(Dataset extract)
(* ===== verification/PamTopologyTheorems.v ===== *)
(** What the password topology promises: the grammar of the slots, the plans, the
    order of the changes on the machine, and the truth of the results. *)

From S2P Require Import Prelude PolicyModel MutationRecord MutationValid Effects PamSlots PamSlotFacts PamTopology PamTransition PamTransitionFacts PamTruth PamWriter PamMachine PamWriterFacts PamWriterWorld ConfigFile PamRelease PamReleaseFacts.
Open Scope string_scope.
Open Scope list_scope.

(** * Slots *)

Definition slot_options (i : ManagedPasswordSlotInspection) : ManagedPwhistorySlotOptions := default no_options (si_options i).
#[local] Arguments slot_options _ : simpl never.

(** C19. A managed slot file is read as neutral or as active exactly when it is the
    canonical text of that state: an active file is byte for byte what FIC writes
    for the mutation id and the options that are read from it, and everything else
    is broken, or unavailable when there is no file. *)
Theorem slot_grammar_exact spec content : spec ∈ slots →
  let '(ok, i) := inspectContent spec content in
  (si_state i = SNeutral ↔ content = Some (renderNeutral spec)) ∧
  (∀ id options, si_state i = SActive ∧ si_mutationId i = id ∧ slot_options i = options ↔
     valid_id id ∧ valid_options options ∧ (spec_role spec = RQuality → options = no_options) ∧ is_Some content ∧ content = renderActive spec id options) ∧
  (si_state i = SUnavailable ↔ content = None) ∧ (ok = true ↔ si_state i = SNeutral ∨ si_state i = SActive).
Proof.
  intros Hs. unfold inspectContent, renderNeutral. destruct content as [text|]; cbn.
  2: { split_and!; try done; [|split; [done|intros [?|?]; done]]. intros id options. split; [intros [? _]; done|intros (_ & _ & _ & [? ?] & _); done]. }
  destruct (String.eqb_spec text kNeutralBody) as [->|Hn]; cbn.
  { split_and!; try done; [|split; [by left|done]]. intros id options. split; [intros [? _]; done|]. intros (Hid & Ho & Hq & _ & Hr).
    assert (parseActiveContent spec kNeutralBody = Some (id, options)) as Hp by (apply active_exact; done). by rewrite neutral_is_not_active in Hp. }
  destruct (parseActiveContent spec text) as [[id options]|] eqn:Hp; cbn.
  - pose proof Hp as Hp'. apply active_exact in Hp' as (Hid & Ho & Hq & Hr); [|done]. split_and!; try (split; congruence); [|split; [by right|done]].
    assert (slot_options (mkInspection SActive (spec_role spec) (spec_role spec) (spec_capability spec) id (if bool_decide (spec_role spec = RQuality) then None else Some options)) = options) as Hso.
    { unfold slot_options. cbn. case_bool_decide; [symmetry; auto|done]. }
    intros id' options'. rewrite Hso. split; [intros (_ & <- & <-); split_and!; done|]. intros (Hid' & Ho' & Hq' & _ & Hr').
    assert (parseActiveContent spec text = Some (id', options')) as Hp2 by (apply active_exact; done). rewrite Hp in Hp2. by injection Hp2 as -> ->.
  - split_and!; try (split; congruence); [|split; [done|intros [?|?]; done]]. intros id options. split; [intros [? _]; done|]. intros (Hid & Ho & Hq & _ & Hr).
    assert (parseActiveContent spec text = Some (id, options)) as Hp2 by (apply active_exact; done). by rewrite Hp in Hp2.
Qed.

(** * The slot writer *)

(** C15. Activating a slot is write-ahead, whatever the disk and the journal answer:
    only its own slot is written, with the canonical text of an id that the journal
    has given out before, or neutral again; the record is completed only after the
    slot was read active with that id and not touched since; no file is removed;
    and success is reported only on a slot that was read active. *)
Theorem activation_is_write_ahead {E} (handle : ∀ c, E → wresp c * E) (euid egid : Z) domain role options e :
  let '((ok, _), history, _) := run wresp handle (activateC2Slot euid egid domain role options no_activation) [] e in
  (ok = true → proved_active role history) ∧
  ∀ later ev earlier, history = later ++ ev :: earlier →
    match ev_call ev with
    | AtomicWrite r t _ =>
        r = role ∧ (t = renderNeutral (spec_of role) ∨ ∃ record id o, Ev (JournalPrepare record) (Some id) ∈ earlier ∧ renderActive (spec_of role) id o = Some t)
    | JournalSetStatus id st => st = Applied ∧ ∃ i, inspected_as role i earlier ∧ si_state i = SActive ∧ si_mutationId i = id
    | Unlink _ => False
    | _ => True
    end.
Proof.
  pose proof (activate_ahead_spec euid egid domain role options [] no_activation) as Ha. unfold hoare in Ha.
  pose proof (run_protocol wresp handle _ _ _ e Ha) as Hprot. pose proof (run_ensures wresp handle (λ _ _, True) _ _ _ [] e (λ _ _ _ _ _, I) I Ha) as Hrun.
  destruct (run _ _ _ _ _) as [[[ok r] history] e']. cbn in Hprot. destruct Hrun as [Hok _]. split; [exact Hok|]. intros later ev earlier Hh. specialize (Hprot later ev earlier Hh).
  by destruct (ev_call ev).
Qed.

(** * Plans *)

(** C18. From a safe and usable state a plan that is made leads through safe and
    usable states only, one action per profile, to exactly the selections that it
    wants and to the topology class it names; it attaches only what is not
    selected, and detaches only what is selected and owned. *)
Theorem plan_is_safe x q h o : safe_state x = true →
  let plan := planPamPasswordTopology (topology_of (xp_selections x) (xp_foreign x)) q h o in
  plan_success plan = true → unownedSelectionsPreserved plan = [] →
  (∀ y, y ∈ states (plan_actions plan) x → safe_state y = true) ∧
  xp_selections (List.last (states (plan_actions plan) x) x) = wanted plan ∧
  (classifyPamPasswordTopology (topology_of (wanted plan) (xp_foreign x))).1 = desiredTopologyClass plan (xp_foreign x) ∧
  (∀ kind, kind ∈ plan_actions plan → legitimate (xp_selections x) o kind = true) ∧ NoDup (action_role <$> plan_actions plan) ∧
  (q = true → provides_quality (desiredTopologyClass plan (xp_foreign x)) = true) ∧ (h = true → provides_history (desiredTopologyClass plan (xp_foreign x)) = true).
Proof.
  intros Hx plan Hp Hu. pose proof (plan_checked x q h o Hx Hp Hu) as Hc. unfold plan_checks in Hc. fold plan in Hc.
  rewrite !andb_true_iff, !bool_decide_eq_true, !forallb_forall in Hc. destruct Hc as [[[Hs Hw] Hd] Hl].
  destruct (desired_provides _ q h o Hp) as [Hq Hh]. cbn [topology_of t_foreignQualityProducer] in Hq, Hh.
  split_and!; auto; [intros y Hy; by apply Hs, list_elem_of_In|intros kind Hk; by apply Hl, list_elem_of_In|]. by apply plan_actions_ok.
Qed.

(** * Transitions *)

(** C14. Neither applying a configuration nor releasing the package ever leaves a
    selected profile on a slot that is not active: on a disk where an atomic write
    replaces a whole slot or leaves it, with any call of the tool, of the disk or
    of the journal failing, this holds at every moment between two calls of the
    slot writers, of the actions and of their compensation, if it held before. *)
Theorem selected_slot_stays_active {E} (top : ∀ c, E → tresp c * E) (low : ∀ c, E → wresp c * E) (view : E → PamMachine) (euid egid : Z) `{!SlotDisk low view}
    config history preflight mode locked e :
  (∀ c e, serve euid egid c = None → effect c (top c e).1 (view e) (view (top c e).2)) → backed (view e) →
  Forall (λ e', backed (view e')) (course top low euid egid (applyJointRequestedState (readJointPasswordDesiredState config history) preflight fresh_result) e) ∧
  Forall (λ e', backed (view e')) (course top low euid egid (release mode locked fresh_report) e).
Proof.
  intros Htop Hb. assert (informed view [] e) as Hi by (split; [done| |done]; intros role (later & sn & earlier & Hh & _); by destruct later). split.
  - destruct (readJointPasswordDesiredState config history) as [requested|] eqn:Hr; [|by apply Forall_singleton].
    eapply (course_backed top low view euid egid Htop (historyOptions requested) _ _ [] e); [by eapply desired_options_valid|done|apply apply_order].
  - eapply (course_backed top low view euid egid Htop no_options _ _ [] e); [done|done|apply release_order].
Qed.

(** C16. Whatever the environment answers, the result of an application is backed
    by its own inspections. The state it starts from is the first one inspected,
    or, where an interrupted update was completed first, the first one after that.
    Success means that the last inspection of the transition proves a usable
    topology of the class that the plan for the starting state names, which
    provides what was requested unless the distribution's own producer came or
    went meanwhile, and that every active record of the journal is bound to a
    selected and owned slot. A restored state means failure, and that the last
    inspection shows the selections, slots and owners of the starting state, and
    its foreign producer if it had one. A result without changes means that no
    call that changes the system was made, or that the starting state was
    restored. *)
Theorem application_is_truthful {E} (handle : ∀ c, E → tresp c * E) requested preflight e :
  let '((ok, r), history, _) := run tresp handle (applyJointRequestedState (Some requested) preflight fresh_result) [] e in
  applied_truthfully (qualityRequested requested) (historyRequested requested) history r ok.
Proof.
  pose proof (run_ensures tresp handle (λ _ _, True) any (λ h' r, applied_truthfully (qualityRequested requested) (historyRequested requested) h' r.2 r.1)
    (applyJointRequestedState (Some requested) preflight fresh_result) [] e) as Hr.
  destruct (run _ _ _ _ _) as [[[ok r] history] e']. apply Hr; [done|done|]. apply apply_truthful.
Qed.

(** C17. Whatever the environment answers, a release (or the later proof of one)
    succeeds only when its last inspection shows nothing of FIC in the password
    topology: no profile selected, every slot neutral, no include, a usable state,
    and the distribution's producer still there if the first inspection of the
    release found it; and the modes that only judge make no call but
    inspections. *)
Theorem release_leaves_nothing {E} (handle : ∀ c, E → tresp c * E) mode locked e :
  let '((ok, report), history, _) := run tresp handle (release mode locked fresh_report) [] e in
  (ok = true → mode ≠ Preflight → ∃ pre sn, first_seen history = Some pre ∧ last_seen history = Some sn ∧ nothing_left pre sn ∧ rp_after report = (sn_class sn).1) ∧
  (mode ≠ Release → ∀ ev, ev ∈ history → ev_call ev = Inspect).
Proof.
  pose proof (run_ensures tresp handle (λ _ _, True) _ _ _ [] e (λ _ _ _ _ _, I) I (release_final mode locked fresh_report)) as Hf.
  pose proof (run_protocol tresp handle _ _ _ e (release_quiet mode locked fresh_report)) as Hp.
  destruct (run _ _ _ _ _) as [[[ok report] history] e']. destruct Hf as [Hf _]. split; [exact Hf|]. intros Hm ev (earlier & later & ->)%list_elem_of_split.
  by apply (Hp earlier ev later).
Qed.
(End Dataset extract)
▶ **Directions**: Set down exactly the lines of the data above, beginning with the line that has "slot writers, of" and ending with the line that has "- destruct (readJointPasswordDesiredState", and no others.

▶ **Response area**:
    slot writers, of the actions and of their compensation, if it held before. *)
Theorem selected_slot_stays_active {E} (top : ∀ c, E → tresp c * E) (low : ∀ c, E → wresp c * E) (view : E → PamMachine) (euid egid : Z) `{!SlotDisk low view}
    config history preflight mode locked e :
  (∀ c e, serve euid egid c = None → effect c (top c e).1 (view e) (view (top c e).2)) → backed (view e) →
  Forall (λ e', backed (view e')) (course top low euid egid (applyJointRequestedState (readJointPasswordDesiredState config history) preflight fresh_result) e) ∧
  Forall (λ e', backed (view e')) (course top low euid egid (release mode locked fresh_report) e).
Proof.
  intros Htop Hb. assert (informed view [] e) as Hi by (split; [done| |done]; intros role (later & sn & earlier & Hh & _); by destruct later). split.
  - destruct (readJointPasswordDesiredState config history) as [requested|] eqn:Hr; [|by apply Forall_singleton].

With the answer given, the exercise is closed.